**Problem:** Each entry that follows should be retyped in full and exactly.

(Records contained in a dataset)

'''

(** [postProcess], with the array [inlayHints] passed through.  The
    properties of an object literal are evaluated in the order they are
    written. *)
Fixpoint postProcess (expression : Expression) (inlayHints : list InlayHint)
    : Expression * list InlayHint :=
  let label := Z.of_nat (length inlayHints) + 1 in
  let inlayHints := inlayHints ++ [inlayHint label expression] in
  match expression with
  | NumericConstantExpression _ i value =>
      (NumericConstantExpression label i value, inlayHints)
  | BooleanConstantExpression _ i truth =>
      (BooleanConstantExpression label i truth, inlayHints)
  | VariableExpression _ i name =>
      (VariableExpression label i name, inlayHints)
  | OperationExpression _ i op lhs rhs =>
      let l := postProcess lhs inlayHints in
      let r := postProcess rhs l.2 in
      (OperationExpression label i op l.1 r.1, r.2)
  | IfExpression _ i condition thenBody elseBody =>
      let c := postProcess condition inlayHints in
      let t := postProcess thenBody c.2 in
      let e := postProcess elseBody t.2 in
      (IfExpression label i c.1 t.1 e.1, e.2)
  | FnExpression _ i variable body =>
      let b := postProcess body inlayHints in
      (FnExpression label i variable b.1, b.2)
  | FunExpression _ i name variable body =>
      let b := postProcess body inlayHints in
      (FunExpression label i name variable b.1, b.2)
  | ApplicationExpression _ i callable argument =>
      let c := postProcess callable inlayHints in
      let a := postProcess argument c.2 in
      (ApplicationExpression label i c.1 a.1, a.2)
  | LetExpression _ i variable value body =>
      let v := postProcess value inlayHints in
      let b := postProcess body v.2 in
      (LetExpression label i variable v.1 b.1, b.2)
  end.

'''

**Finished exercise:**
(** [postProcess], with the array [inlayHints] passed through.  The
    properties of an object literal are evaluated in the order they are
    written. *)
Fixpoint postProcess (expression : Expression) (inlayHints : list InlayHint)
    : Expression * list InlayHint :=
  let label := Z.of_nat (length inlayHints) + 1 in
  let inlayHints := inlayHints ++ [inlayHint label expression] in
  match expression with
  | NumericConstantExpression _ i value =>
      (NumericConstantExpression label i value, inlayHints)
  | BooleanConstantExpression _ i truth =>
      (BooleanConstantExpression label i truth, inlayHints)
  | VariableExpression _ i name =>
      (VariableExpression label i name, inlayHints)
  | OperationExpression _ i op lhs rhs =>
      let l := postProcess lhs inlayHints in
      let r := postProcess rhs l.2 in
      (OperationExpression label i op l.1 r.1, r.2)
  | IfExpression _ i condition thenBody elseBody =>
      let c := postProcess condition inlayHints in
      let t := postProcess thenBody c.2 in
      let e := postProcess elseBody t.2 in
      (IfExpression label i c.1 t.1 e.1, e.2)
  | FnExpression _ i variable body =>
      let b := postProcess body inlayHints in
      (FnExpression label i variable b.1, b.2)
  | FunExpression _ i name variable body =>
      let b := postProcess body inlayHints in
      (FunExpression label i name variable b.1, b.2)
  | ApplicationExpression _ i callable argument =>
      let c := postProcess callable inlayHints in
      let a := postProcess argument c.2 in
      (ApplicationExpression label i c.1 a.1, a.2)
  | LetExpression _ i variable value body =>
      let v := postProcess value inlayHints in
      let b := postProcess body v.2 in
      (LetExpression label i variable v.1 b.1, b.2)
  end.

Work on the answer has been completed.